## WHAT YOU SHOULD DO
Pull out of the data below the stretch of lines bounded by the one containing "match old with" and the one containing "Definition apply_replacements (table", both bounds included, unchanged.

***** DATA SHOWN

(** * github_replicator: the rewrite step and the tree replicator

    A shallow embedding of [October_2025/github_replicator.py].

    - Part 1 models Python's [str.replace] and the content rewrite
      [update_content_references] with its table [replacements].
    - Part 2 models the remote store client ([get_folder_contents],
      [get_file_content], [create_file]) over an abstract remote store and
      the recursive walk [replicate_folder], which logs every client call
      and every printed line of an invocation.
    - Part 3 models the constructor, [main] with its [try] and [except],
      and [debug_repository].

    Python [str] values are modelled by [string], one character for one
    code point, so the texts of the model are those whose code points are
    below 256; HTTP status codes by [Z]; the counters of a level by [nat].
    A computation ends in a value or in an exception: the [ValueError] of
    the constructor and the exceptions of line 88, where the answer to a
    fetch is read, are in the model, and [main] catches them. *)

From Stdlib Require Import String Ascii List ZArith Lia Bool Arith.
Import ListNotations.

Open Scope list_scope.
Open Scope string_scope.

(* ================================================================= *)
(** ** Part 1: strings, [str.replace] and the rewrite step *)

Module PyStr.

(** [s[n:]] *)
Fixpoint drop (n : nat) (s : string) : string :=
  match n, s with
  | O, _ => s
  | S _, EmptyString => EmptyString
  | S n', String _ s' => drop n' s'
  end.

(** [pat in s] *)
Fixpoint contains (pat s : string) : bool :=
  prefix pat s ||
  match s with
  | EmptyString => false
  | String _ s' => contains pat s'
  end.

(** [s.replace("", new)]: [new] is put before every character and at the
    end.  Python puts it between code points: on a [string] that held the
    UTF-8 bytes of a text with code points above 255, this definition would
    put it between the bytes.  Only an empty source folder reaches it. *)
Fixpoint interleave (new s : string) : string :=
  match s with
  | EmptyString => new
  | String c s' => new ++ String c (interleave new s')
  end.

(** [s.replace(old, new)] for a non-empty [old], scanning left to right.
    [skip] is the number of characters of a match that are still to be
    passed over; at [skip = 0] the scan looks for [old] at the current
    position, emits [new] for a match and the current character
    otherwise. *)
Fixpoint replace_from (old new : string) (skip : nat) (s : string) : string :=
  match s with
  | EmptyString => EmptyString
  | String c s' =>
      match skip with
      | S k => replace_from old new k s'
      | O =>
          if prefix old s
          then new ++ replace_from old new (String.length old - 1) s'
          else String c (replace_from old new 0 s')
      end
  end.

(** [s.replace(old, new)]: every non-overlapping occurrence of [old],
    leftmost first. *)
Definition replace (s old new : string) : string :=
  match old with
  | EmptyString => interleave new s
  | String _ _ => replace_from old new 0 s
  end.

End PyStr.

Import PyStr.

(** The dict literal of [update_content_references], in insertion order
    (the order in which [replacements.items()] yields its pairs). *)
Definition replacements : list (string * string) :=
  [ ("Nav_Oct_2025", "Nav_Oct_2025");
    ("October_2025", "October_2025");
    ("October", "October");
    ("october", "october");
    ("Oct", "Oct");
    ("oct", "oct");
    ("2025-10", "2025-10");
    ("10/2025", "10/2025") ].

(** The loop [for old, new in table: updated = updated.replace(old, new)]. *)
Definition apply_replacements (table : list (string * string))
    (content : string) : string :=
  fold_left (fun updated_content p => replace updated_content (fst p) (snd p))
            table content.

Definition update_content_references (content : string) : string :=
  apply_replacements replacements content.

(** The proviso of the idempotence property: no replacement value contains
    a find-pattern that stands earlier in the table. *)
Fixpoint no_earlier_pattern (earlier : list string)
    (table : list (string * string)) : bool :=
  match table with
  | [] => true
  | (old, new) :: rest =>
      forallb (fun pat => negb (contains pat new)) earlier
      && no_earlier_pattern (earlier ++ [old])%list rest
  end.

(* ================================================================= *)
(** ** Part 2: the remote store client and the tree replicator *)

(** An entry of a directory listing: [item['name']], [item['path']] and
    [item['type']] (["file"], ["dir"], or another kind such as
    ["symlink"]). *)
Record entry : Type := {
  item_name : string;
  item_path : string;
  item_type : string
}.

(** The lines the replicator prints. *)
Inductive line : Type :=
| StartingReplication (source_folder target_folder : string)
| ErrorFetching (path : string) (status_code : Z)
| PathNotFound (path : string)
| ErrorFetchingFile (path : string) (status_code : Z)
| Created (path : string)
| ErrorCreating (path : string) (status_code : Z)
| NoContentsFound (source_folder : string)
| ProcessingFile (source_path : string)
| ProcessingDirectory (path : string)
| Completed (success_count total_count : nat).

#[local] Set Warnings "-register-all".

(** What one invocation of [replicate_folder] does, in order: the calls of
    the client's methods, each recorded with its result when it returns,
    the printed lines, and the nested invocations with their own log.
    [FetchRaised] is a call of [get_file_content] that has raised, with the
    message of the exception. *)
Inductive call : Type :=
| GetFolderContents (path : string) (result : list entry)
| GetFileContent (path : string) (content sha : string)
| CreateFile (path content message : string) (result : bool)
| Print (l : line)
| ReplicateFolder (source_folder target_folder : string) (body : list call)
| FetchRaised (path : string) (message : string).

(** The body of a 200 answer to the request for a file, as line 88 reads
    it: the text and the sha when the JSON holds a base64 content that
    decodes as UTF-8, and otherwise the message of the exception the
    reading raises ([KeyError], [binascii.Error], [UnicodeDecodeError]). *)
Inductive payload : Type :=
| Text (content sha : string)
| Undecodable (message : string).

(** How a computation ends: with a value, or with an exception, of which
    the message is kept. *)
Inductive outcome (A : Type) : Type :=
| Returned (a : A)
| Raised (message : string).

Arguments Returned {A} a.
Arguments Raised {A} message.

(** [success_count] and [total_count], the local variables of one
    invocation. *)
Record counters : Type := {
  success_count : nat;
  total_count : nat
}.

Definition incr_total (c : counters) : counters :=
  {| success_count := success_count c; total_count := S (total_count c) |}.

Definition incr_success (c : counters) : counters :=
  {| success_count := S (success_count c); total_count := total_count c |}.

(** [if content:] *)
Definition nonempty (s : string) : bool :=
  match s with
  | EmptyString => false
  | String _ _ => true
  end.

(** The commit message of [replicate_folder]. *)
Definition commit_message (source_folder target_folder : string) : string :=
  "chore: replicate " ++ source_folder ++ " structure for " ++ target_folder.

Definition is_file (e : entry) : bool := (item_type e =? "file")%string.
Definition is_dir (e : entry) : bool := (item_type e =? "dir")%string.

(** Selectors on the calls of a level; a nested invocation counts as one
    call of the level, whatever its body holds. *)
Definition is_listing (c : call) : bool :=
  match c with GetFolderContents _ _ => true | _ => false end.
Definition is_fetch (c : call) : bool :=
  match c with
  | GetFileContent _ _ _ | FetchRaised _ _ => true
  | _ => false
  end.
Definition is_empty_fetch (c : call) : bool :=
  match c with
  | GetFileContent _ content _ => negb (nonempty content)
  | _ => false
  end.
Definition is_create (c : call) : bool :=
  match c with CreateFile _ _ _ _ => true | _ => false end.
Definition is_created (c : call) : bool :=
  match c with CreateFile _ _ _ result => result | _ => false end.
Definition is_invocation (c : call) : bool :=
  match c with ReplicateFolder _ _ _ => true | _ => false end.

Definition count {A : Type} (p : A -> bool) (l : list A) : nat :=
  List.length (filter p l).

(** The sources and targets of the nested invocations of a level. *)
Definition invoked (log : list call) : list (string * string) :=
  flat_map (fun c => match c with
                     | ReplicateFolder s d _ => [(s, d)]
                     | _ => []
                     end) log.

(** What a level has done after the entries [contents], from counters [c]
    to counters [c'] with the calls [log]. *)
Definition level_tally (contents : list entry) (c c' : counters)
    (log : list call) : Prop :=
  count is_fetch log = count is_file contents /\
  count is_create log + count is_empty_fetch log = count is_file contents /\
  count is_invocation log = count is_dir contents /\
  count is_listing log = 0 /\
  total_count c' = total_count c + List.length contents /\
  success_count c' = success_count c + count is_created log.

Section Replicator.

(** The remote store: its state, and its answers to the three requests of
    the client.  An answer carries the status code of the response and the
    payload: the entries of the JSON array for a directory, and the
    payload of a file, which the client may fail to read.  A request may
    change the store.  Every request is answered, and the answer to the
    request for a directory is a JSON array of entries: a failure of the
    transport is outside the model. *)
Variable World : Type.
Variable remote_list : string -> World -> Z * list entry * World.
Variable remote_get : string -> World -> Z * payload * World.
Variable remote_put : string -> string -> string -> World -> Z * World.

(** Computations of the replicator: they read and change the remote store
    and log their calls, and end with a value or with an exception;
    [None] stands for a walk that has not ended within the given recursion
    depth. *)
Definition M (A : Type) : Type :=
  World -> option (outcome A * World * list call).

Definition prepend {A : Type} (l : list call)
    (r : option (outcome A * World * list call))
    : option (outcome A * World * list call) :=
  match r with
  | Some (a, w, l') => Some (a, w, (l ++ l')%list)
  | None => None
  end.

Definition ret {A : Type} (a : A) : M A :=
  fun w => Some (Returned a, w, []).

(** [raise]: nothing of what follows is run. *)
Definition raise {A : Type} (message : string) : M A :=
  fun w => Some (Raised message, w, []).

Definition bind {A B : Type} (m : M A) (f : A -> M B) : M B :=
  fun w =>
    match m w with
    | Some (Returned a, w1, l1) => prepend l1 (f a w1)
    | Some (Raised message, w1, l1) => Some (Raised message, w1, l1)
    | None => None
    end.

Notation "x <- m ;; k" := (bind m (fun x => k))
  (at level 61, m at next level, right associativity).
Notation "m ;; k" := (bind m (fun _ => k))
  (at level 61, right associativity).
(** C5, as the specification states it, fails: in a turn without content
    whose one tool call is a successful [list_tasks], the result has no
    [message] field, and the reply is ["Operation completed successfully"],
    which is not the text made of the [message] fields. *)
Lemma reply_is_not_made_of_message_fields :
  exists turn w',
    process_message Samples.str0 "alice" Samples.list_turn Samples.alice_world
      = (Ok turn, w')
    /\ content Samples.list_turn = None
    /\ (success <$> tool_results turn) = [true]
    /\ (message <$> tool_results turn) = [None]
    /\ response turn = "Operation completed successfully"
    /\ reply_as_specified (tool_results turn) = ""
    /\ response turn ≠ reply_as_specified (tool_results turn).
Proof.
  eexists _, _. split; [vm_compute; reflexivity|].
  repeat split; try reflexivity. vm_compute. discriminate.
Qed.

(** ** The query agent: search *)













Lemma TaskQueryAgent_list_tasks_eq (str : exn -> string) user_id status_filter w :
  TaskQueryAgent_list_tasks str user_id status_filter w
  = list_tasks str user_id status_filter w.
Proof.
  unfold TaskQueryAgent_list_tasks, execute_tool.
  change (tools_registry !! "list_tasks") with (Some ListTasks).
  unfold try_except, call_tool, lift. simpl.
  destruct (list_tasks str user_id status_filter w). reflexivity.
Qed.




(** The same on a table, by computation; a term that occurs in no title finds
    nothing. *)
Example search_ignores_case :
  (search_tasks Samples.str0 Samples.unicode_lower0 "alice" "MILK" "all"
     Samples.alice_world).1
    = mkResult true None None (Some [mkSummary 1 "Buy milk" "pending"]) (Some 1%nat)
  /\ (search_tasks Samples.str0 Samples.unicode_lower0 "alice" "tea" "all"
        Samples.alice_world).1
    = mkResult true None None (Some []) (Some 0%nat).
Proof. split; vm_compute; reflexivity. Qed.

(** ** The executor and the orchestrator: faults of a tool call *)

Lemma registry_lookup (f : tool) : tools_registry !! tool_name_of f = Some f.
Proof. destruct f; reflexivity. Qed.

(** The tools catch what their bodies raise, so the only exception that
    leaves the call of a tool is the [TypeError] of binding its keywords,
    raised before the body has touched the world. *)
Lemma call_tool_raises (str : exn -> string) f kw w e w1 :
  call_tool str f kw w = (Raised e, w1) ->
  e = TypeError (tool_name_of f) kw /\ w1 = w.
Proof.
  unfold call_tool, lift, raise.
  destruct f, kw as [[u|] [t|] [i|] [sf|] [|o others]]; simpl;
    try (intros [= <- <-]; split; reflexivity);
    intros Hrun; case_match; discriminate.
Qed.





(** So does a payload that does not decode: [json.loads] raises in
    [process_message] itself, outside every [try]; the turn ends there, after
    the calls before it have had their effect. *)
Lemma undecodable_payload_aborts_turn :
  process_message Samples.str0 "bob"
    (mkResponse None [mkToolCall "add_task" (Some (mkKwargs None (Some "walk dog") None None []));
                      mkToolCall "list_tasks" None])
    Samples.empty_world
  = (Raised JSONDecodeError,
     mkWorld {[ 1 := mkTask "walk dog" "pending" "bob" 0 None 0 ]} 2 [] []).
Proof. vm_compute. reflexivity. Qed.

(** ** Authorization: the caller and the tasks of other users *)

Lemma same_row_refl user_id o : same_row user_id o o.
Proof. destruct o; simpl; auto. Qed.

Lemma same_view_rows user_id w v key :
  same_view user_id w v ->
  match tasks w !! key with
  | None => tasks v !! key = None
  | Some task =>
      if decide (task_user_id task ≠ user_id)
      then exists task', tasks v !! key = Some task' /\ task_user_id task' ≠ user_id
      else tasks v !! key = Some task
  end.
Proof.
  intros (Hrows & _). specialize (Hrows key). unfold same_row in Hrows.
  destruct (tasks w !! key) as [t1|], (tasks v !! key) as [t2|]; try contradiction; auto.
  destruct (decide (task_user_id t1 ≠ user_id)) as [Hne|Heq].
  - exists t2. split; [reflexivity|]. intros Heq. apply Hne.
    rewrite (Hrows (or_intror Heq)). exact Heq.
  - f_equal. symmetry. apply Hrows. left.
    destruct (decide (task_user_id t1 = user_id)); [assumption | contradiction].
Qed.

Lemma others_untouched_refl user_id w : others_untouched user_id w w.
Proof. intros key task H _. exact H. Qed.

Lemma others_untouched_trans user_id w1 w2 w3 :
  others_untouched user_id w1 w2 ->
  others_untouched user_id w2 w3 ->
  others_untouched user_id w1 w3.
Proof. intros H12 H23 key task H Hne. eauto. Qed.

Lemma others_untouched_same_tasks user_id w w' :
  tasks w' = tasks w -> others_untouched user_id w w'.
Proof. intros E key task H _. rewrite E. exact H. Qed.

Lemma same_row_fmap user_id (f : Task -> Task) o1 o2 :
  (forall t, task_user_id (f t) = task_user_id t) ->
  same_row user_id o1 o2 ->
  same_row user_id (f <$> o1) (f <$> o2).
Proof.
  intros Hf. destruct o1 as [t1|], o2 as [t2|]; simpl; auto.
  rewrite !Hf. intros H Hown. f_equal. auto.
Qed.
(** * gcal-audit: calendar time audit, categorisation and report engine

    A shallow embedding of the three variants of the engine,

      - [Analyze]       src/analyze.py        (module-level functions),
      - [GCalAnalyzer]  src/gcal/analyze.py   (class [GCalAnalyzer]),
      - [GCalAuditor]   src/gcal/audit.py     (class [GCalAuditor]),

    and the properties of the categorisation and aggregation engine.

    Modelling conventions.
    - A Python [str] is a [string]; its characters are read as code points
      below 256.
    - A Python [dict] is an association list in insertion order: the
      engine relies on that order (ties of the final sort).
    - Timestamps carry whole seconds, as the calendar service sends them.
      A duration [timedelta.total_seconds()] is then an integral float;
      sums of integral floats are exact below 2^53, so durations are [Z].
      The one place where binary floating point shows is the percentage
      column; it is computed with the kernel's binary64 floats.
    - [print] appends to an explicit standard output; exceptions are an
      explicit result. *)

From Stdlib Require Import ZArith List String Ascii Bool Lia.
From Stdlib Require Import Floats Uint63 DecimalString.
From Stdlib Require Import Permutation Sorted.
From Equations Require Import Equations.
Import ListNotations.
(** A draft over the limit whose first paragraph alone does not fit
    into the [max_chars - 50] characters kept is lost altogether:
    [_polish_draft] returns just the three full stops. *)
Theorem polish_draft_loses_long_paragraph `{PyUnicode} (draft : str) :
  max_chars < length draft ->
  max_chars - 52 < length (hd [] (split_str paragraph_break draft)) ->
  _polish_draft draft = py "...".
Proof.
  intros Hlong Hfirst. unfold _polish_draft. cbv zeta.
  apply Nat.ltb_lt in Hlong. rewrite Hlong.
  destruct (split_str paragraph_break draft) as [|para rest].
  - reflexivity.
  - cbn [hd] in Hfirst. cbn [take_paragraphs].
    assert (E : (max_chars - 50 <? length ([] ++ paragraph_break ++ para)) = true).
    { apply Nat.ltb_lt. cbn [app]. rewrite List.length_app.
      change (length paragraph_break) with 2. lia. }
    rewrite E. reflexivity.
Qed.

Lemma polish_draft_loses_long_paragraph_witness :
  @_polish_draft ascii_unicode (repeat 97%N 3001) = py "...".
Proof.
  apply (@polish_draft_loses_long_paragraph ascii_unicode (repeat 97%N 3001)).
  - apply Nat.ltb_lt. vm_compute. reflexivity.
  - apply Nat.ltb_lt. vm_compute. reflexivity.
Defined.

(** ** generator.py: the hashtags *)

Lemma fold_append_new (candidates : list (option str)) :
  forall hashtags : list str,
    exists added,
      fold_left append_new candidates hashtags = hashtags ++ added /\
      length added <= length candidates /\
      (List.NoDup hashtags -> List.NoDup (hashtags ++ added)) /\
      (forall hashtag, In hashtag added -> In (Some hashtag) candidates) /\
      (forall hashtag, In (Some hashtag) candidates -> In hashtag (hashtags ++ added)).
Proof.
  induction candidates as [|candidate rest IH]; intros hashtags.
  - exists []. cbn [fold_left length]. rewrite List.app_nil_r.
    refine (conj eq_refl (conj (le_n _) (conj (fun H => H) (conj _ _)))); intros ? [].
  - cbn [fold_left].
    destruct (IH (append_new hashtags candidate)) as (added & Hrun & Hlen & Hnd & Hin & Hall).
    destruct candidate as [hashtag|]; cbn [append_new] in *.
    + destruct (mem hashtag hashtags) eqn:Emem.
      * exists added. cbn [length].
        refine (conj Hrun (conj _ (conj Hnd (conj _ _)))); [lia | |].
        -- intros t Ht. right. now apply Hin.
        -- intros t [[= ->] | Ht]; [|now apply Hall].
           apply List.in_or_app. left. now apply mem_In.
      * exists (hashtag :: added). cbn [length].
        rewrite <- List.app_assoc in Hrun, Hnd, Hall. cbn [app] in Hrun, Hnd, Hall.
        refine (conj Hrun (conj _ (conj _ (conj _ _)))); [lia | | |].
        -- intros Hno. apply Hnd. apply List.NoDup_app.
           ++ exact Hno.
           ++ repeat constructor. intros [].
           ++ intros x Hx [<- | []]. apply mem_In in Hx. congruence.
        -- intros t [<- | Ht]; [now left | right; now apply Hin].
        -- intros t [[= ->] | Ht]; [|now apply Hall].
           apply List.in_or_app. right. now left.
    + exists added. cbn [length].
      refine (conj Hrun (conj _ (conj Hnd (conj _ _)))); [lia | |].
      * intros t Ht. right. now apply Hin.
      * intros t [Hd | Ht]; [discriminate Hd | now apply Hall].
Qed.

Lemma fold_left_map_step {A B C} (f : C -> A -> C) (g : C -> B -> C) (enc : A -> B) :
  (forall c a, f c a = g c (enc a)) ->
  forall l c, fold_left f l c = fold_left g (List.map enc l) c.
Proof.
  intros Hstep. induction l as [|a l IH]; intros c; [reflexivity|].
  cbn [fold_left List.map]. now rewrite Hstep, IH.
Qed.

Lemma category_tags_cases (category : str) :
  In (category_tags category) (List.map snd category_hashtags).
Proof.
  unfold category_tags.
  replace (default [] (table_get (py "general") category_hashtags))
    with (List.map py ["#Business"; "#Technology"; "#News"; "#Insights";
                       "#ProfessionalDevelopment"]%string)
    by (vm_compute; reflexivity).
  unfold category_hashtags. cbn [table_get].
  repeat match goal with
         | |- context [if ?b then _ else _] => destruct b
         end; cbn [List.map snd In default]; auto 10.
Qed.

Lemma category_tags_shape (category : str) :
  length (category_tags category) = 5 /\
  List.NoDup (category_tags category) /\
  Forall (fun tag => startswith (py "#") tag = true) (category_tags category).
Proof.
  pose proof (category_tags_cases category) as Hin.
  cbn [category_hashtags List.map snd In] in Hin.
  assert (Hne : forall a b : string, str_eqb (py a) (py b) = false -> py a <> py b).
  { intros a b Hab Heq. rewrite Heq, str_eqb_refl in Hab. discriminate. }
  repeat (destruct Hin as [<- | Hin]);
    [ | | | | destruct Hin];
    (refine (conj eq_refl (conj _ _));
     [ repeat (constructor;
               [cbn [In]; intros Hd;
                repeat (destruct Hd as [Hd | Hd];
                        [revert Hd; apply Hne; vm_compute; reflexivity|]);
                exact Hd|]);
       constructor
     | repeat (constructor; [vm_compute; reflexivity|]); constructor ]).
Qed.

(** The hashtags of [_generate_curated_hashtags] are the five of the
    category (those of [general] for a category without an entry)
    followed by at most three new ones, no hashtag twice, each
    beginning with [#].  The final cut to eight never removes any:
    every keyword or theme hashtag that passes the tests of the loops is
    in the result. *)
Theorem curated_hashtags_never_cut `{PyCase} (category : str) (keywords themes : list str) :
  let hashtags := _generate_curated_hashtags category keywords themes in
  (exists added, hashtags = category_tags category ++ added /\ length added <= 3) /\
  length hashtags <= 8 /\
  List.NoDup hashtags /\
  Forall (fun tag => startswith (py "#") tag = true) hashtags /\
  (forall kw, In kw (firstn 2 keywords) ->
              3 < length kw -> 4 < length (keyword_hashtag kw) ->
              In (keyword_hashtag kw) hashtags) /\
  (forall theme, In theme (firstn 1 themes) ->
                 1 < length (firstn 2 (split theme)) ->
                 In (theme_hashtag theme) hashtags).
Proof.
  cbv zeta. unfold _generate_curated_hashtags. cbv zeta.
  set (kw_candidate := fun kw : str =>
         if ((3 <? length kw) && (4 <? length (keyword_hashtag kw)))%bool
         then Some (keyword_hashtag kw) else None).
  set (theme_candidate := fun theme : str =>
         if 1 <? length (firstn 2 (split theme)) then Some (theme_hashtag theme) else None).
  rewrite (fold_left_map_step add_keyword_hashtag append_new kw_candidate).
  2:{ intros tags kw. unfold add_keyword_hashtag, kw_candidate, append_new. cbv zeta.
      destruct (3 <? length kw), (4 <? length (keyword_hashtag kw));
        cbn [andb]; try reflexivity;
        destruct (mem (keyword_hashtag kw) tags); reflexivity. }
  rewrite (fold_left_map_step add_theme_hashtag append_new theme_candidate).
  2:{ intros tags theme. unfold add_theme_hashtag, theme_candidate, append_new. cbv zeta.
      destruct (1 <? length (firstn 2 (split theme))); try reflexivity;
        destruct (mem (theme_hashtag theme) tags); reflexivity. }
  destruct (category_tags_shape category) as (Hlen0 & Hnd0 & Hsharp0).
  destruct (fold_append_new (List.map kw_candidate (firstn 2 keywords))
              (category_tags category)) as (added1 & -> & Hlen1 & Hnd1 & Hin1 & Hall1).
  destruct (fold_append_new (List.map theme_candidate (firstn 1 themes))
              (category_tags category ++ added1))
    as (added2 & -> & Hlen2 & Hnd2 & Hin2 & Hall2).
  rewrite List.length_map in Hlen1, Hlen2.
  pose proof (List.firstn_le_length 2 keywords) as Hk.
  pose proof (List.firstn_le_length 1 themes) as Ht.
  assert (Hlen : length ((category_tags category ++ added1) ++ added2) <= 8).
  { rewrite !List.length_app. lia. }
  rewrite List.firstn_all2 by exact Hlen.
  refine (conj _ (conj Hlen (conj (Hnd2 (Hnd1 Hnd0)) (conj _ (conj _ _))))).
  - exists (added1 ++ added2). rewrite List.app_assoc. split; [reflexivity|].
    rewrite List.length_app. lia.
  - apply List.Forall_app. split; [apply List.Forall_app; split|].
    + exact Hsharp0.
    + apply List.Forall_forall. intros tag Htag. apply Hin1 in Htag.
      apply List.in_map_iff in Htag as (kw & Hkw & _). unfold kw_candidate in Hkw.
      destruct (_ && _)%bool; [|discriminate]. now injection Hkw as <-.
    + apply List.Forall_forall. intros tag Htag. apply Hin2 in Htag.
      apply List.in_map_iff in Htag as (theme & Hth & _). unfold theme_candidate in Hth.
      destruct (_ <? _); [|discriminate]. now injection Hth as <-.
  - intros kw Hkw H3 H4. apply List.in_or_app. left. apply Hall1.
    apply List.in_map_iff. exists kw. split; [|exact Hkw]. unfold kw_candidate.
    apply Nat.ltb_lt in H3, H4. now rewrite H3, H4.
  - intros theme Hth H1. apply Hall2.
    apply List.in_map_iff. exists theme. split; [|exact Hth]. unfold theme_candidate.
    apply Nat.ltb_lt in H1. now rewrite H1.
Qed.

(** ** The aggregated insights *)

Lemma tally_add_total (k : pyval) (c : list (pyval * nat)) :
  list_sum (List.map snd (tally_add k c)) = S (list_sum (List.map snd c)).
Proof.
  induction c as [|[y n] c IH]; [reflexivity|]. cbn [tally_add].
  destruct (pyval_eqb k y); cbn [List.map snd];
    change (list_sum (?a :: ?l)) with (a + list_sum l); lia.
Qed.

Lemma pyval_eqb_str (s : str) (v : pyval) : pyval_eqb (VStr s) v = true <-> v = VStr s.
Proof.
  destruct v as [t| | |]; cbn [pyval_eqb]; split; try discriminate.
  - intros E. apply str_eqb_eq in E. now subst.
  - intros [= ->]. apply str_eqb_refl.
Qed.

**********

## COMPLETED TASK
  match old with
  | EmptyString => interleave new s
  | String _ _ => replace_from old new 0 s
  end.

End PyStr.

Import PyStr.

(** The dict literal of [update_content_references], in insertion order
    (the order in which [replacements.items()] yields its pairs). *)
Definition replacements : list (string * string) :=
  [ ("Nav_Oct_2025", "Nav_Oct_2025");
    ("October_2025", "October_2025");
    ("October", "October");
    ("october", "october");
    ("Oct", "Oct");
    ("oct", "oct");
    ("2025-10", "2025-10");
    ("10/2025", "10/2025") ].

(** The loop [for old, new in table: updated = updated.replace(old, new)]. *)
Definition apply_replacements (table : list (string * string))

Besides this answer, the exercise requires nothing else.